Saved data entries
::::

(** [Exclude<WorkOutcome, "active">] and [WorkOutcome]. *)
Inductive FinalOutcome : Type := WSucceeded | WError | WAborted | WUnknown.
Inductive WorkOutcome : Type := WActive | WFinal (o : FinalOutcome).
Inductive Provenance : Type := Live | PiHistory.
#[export] Instance FinalOutcome_eq_dec : EqDecision FinalOutcome.
Proof. solve_decision. Defined.
#[export] Instance WorkOutcome_eq_dec : EqDecision WorkOutcome.
Proof. solve_decision. Defined.
#[export] Instance Provenance_eq_dec : EqDecision Provenance.
Proof. solve_decision. Defined.

Record WorkOwner : Type := mkOwner { ow_tenantId : string; ow_memberId : string }.
#[export] Instance WorkOwner_eq_dec : EqDecision WorkOwner.
Proof. solve_decision. Defined.

Record WorkFilter : Type := mkFilter {
  f_owner : WorkOwner; f_employeeId : option string; f_start : option Z; f_end : option Z;
}.

Record WorkRecordRow : Type := mkWork {
  w_created_seq : Z; w_id : string; w_owner : WorkOwner; w_employee_id : string; w_conversation_id : string;
  w_provenance : Provenance; w_outcome : WorkOutcome; w_process_restart : bool;
  w_occurred_at : option Z; w_started_at : option Z; w_ended_at : option Z; w_updated_at : Z;
  w_start_ordinal : Z; w_end_ordinal : option Z;
  w_first_entry_id : option string; w_last_entry_id : option string;
  w_first_entry_at : option Z; w_last_entry_at : option Z;
  w_usage : option WorkUsage; w_prompt_receipt : option string;
}.

Record WorkChangeRow : Type := mkChange {
  ch_seq : Z; ch_record_id : string; ch_owner : WorkOwner; ch_employee_id : string; ch_deleted : bool;
}.

Record WorkStart : Type := mkStart {
  ws_owner : WorkOwner; ws_promptReceipt : option string; ws_conversationId : string; ws_employeeId : string;
  ws_startedAt : Z; ws_startOrdinal : Z;
}.

Record WorkHistorySegment : Type := mkSegment {
  sg_startOrdinal : Z; sg_endOrdinal : Z; sg_firstEntryId : string; sg_lastEntryId : string;
  sg_firstEntryAt : option Z; sg_lastEntryAt : option Z; sg_outcome : FinalOutcome;
}.

Record WorkFinish : Type := mkFinish {
  wf_outcome : FinalOutcome; wf_endedAt : Z; wf_endOrdinal : Z;
  wf_firstEntryId : option string; wf_lastEntryId : option string;
  wf_firstEntryAt : option Z; wf_lastEntryAt : option Z; wf_usage : option WorkUsage;
}.

Record WorkDb : Type := mkWorkDb {
  records : list WorkRecordRow; record_seq : Z;
  changes : list WorkChangeRow; change_seq : Z;
  outbox : list OutboxRow;
  drawn : nat;
}.

Inductive work_error : Type := NotOwned | OwnerMismatch | WorkConstraint.

(** ** Pi history (pi/work-history.ts) *)

Inductive timestamp : Type := TNumber (v : num) | TString (v : string) | TNone.
Inductive role : Type := RUser | RAssistant | ROther.

(** An entry: its id, its role when it is a message, the stop reason and the timestamp. *)
Record HistoryEntry : Type := mkEntry {
  he_id : string; he_message : option role; he_stopReason : option string; he_timestamp : timestamp;
}.

Definition observedWorkOutcome (stopReason : option string) (settled aborted failed : bool) : FinalOutcome :=
  let reason s := bool_decide (stopReason = Some s) in
  if aborted || reason "aborted" then WAborted
  else if failed || reason "error" then WError
  else if settled && (reason "stop" || reason "length") then WSucceeded
  else WUnknown.

Definition lastAssistantStopReason (entries : list HistoryEntry) : option string :=
  List.find (fun e => match he_message e with Some RAssistant => true | _ => false end) (reverse entries)
  ≫= he_stopReason.

(** A safe integer that is a valid time value. *)
Definition workEntryTime (dateParse : string -> option Z) (entry : option HistoryEntry) : option Z :=
  match he_timestamp <$> entry with
  | Some (TNumber (Fin z)) => if (Z.abs z <=? MAX_SAFE_INTEGER) && (Z.abs z <=? 8640000000000000) then Some z else None
  | Some (TString s) => dateParse s
  | _ => None
  end.

Fixpoint segmentStarts (ordinal : Z) (any : bool) (entries : list HistoryEntry) : list Z :=
  match entries with
  | [] => []
  | e :: entries =>
      match he_message e with
      | Some RUser => ordinal :: segmentStarts (ordinal + 1) true entries
      | Some RAssistant =>
          if any then segmentStarts (ordinal + 1) any entries
          else ordinal :: segmentStarts (ordinal + 1) true entries
      | _ => segmentStarts (ordinal + 1) any entries
      end
  end.

Fixpoint startEnds (starts : list Z) (total : Z) : list (Z * Z) :=
  match starts with
  | [] => []
  | s :: rest => (s, match rest with n :: _ => n | [] => total end) :: startEnds rest total
  end.

Definition historicalWorkSegments (entries : list HistoryEntry) : list (Z * Z) :=
  startEnds (segmentStarts 0 false entries) (Z.of_nat (length entries)).

(** ** The repository *)

Section Repository.
Context (castReal : string -> usd_value) (castCents : string -> Z) (uuid : nat -> string).

Definition transaction {A} (body : WorkDb -> WorkDb * result work_error A) (db : WorkDb)
    : WorkDb * result work_error A :=
  match body db with
  | (db', Ok a) => (db', Ok a)
  | (_, Err e) => (db, Err e)
  end.

Definition set_records (f : list WorkRecordRow -> list WorkRecordRow) (db : WorkDb) : WorkDb :=
  mkWorkDb (f (records db)) (record_seq db) (changes db) (change_seq db) (outbox db) (drawn db).

Definition has_id (id : string) (r : WorkRecordRow) : bool := String.eqb (w_id r) id.
Definition is_record (id : string) (c : WorkChangeRow) : bool := String.eqb (ch_record_id c) id.
Definition owned_id (id : string) (owner : WorkOwner) (r : WorkRecordRow) : bool :=
  has_id id r && bool_decide (w_owner r = owner).
Definition owned_conversation (conversationId : string) (owner : WorkOwner) (r : WorkRecordRow) : bool :=
  String.eqb (w_conversation_id r) conversationId && bool_decide (w_owner r = owner).

(** [change]: the upsert gives the record's entry the next number of the sequence. *)
Definition change_set (seq : Z) (deleted : bool) (c : WorkChangeRow) : WorkChangeRow :=
  mkChange seq (ch_record_id c) (ch_owner c) (ch_employee_id c) deleted.
Definition change (id : string) (owner : WorkOwner) (employeeId : string) (deleted : bool) (db : WorkDb) : WorkDb :=
  let seq := change_seq db + 1 in
  mkWorkDb (records db) (record_seq db)
    (sql_upsert (is_record id) (change_set seq deleted) (mkChange seq id owner employeeId deleted) (changes db))
    seq (outbox db) (drawn db).
Definition changeRow (deleted : bool) (row : WorkRecordRow) : WorkDb -> WorkDb :=
  change (w_id row) (w_owner row) (w_employee_id row) deleted.

Definition get (db : WorkDb) (id : string) (owner : WorkOwner) : option WorkRecordRow :=
  sql_get (owned_id id owner) (records db).

Definition forConversation (db : WorkDb) (conversationId : string) (owner : WorkOwner) : list WorkRecordRow :=
  sql_select (owned_conversation conversationId owner) (records db).

(** The constructor: whatever was active when the process ended is unknown now. *)
Definition restart_set (now : Z) (r : WorkRecordRow) : WorkRecordRow :=
  mkWork (w_created_seq r) (w_id r) (w_owner r) (w_employee_id r) (w_conversation_id r) (w_provenance r)
    (WFinal WUnknown) true (w_occurred_at r) (w_started_at r) None now (w_start_ordinal r) (w_end_ordinal r)
    (w_first_entry_id r) (w_last_entry_id r) (w_first_entry_at r) (w_last_entry_at r) (w_usage r) (w_prompt_receipt r).
Definition is_active (r : WorkRecordRow) : bool := bool_decide (w_outcome r = WActive).
Definition recover_one (now : Z) (db : WorkDb) (row : WorkRecordRow) : WorkDb :=
  changeRow false row (set_records (sql_update (has_id (w_id row)) (restart_set now)) db).
Definition recover (now : Z) (db : WorkDb) : WorkDb :=
  fold_left (recover_one now) (sql_select is_active (records db)) db.

(** [INSERT INTO work_record]: the id is unique, and so is the anchor of a history record. *)
Definition clashes (row r : WorkRecordRow) : bool :=
  has_id (w_id row) r
  || (bool_decide (w_provenance row = PiHistory) && bool_decide (w_provenance r = PiHistory)
      && String.eqb (w_conversation_id r) (w_conversation_id row) && String.eqb (w_employee_id r) (w_employee_id row)
      && bool_decide (is_Some (w_first_entry_id r)) && bool_decide (w_first_entry_id r = w_first_entry_id row)).
Definition insertRow (row : Z -> string -> WorkRecordRow) (db : WorkDb) : option (WorkDb * WorkRecordRow) :=
  let r := row (record_seq db + 1) (uuid (drawn db)) in
  match sql_insert (clashes r) r (records db) with
  | Some t => Some (mkWorkDb t (record_seq db + 1) (changes db) (change_seq db) (outbox db) (S (drawn db)), r)
  | None => None
  end.

Definition startRow (i : WorkStart) (seq : Z) (id : string) : WorkRecordRow :=
  mkWork seq id (ws_owner i) (ws_employeeId i) (ws_conversationId i) Live WActive false
    (Some (ws_startedAt i)) (Some (ws_startedAt i)) None (ws_startedAt i) (ws_startOrdinal i) None
    None None None None None
    (match ws_promptReceipt i with Some s => if String.eqb s "" then None else Some s | None => None end).

Definition start (i : WorkStart) (owns : bool) : WorkDb -> WorkDb * result work_error string :=
  transaction (fun db =>
    if negb owns then (db, Err NotOwned) else
    match insertRow (startRow i) db with
    | None => (db, Err WorkConstraint)
    | Some (db, row) => (changeRow false row db, Ok (w_id row))
    end).

(** [finish]: the transition out of [active] is the guard that counts usage once. *)
Definition finish_set (f : WorkFinish) (r : WorkRecordRow) : WorkRecordRow :=
  mkWork (w_created_seq r) (w_id r) (w_owner r) (w_employee_id r) (w_conversation_id r) (w_provenance r)
    (WFinal (wf_outcome f)) (w_process_restart r) (w_occurred_at r) (w_started_at r) (Some (wf_endedAt f)) (wf_endedAt f)
    (w_start_ordinal r) (Some (wf_endOrdinal f)) (wf_firstEntryId f) (wf_lastEntryId f)
    (wf_firstEntryAt f) (wf_lastEntryAt f) (wf_usage f) (w_prompt_receipt r).
Definition mismatch (s : UsageSummary) (row : WorkRecordRow) : bool :=
  negb (String.eqb (s_tenant_id s) (ow_tenantId (w_owner row))) || negb (String.eqb (s_member_id s) (ow_memberId (w_owner row)))
  || negb (String.eqb (s_employee_id s) (w_employee_id row)).
Definition accumulateUsage (s : UsageSummary) (preciseCost : option string) (now : Z) (db : WorkDb) : WorkDb :=
  mkWorkDb (records db) (record_seq db) (changes db) (change_seq db)
    (upsertUsageSummary castReal castCents (outbox db) s preciseCost now) (drawn db).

::::

→ **Exercise details**
Your answer should consist solely of the lines above from the line with "changeRow false row (set_records" to the line with "r = PiHistory)", both included, reproduced exactly.

→ **Response box**
  changeRow false row (set_records (sql_update (has_id (w_id row)) (restart_set now)) db).
Definition recover (now : Z) (db : WorkDb) : WorkDb :=
  fold_left (recover_one now) (sql_select is_active (records db)) db.

(** [INSERT INTO work_record]: the id is unique, and so is the anchor of a history record. *)
Definition clashes (row r : WorkRecordRow) : bool :=
  has_id (w_id row) r
  || (bool_decide (w_provenance row = PiHistory) && bool_decide (w_provenance r = PiHistory)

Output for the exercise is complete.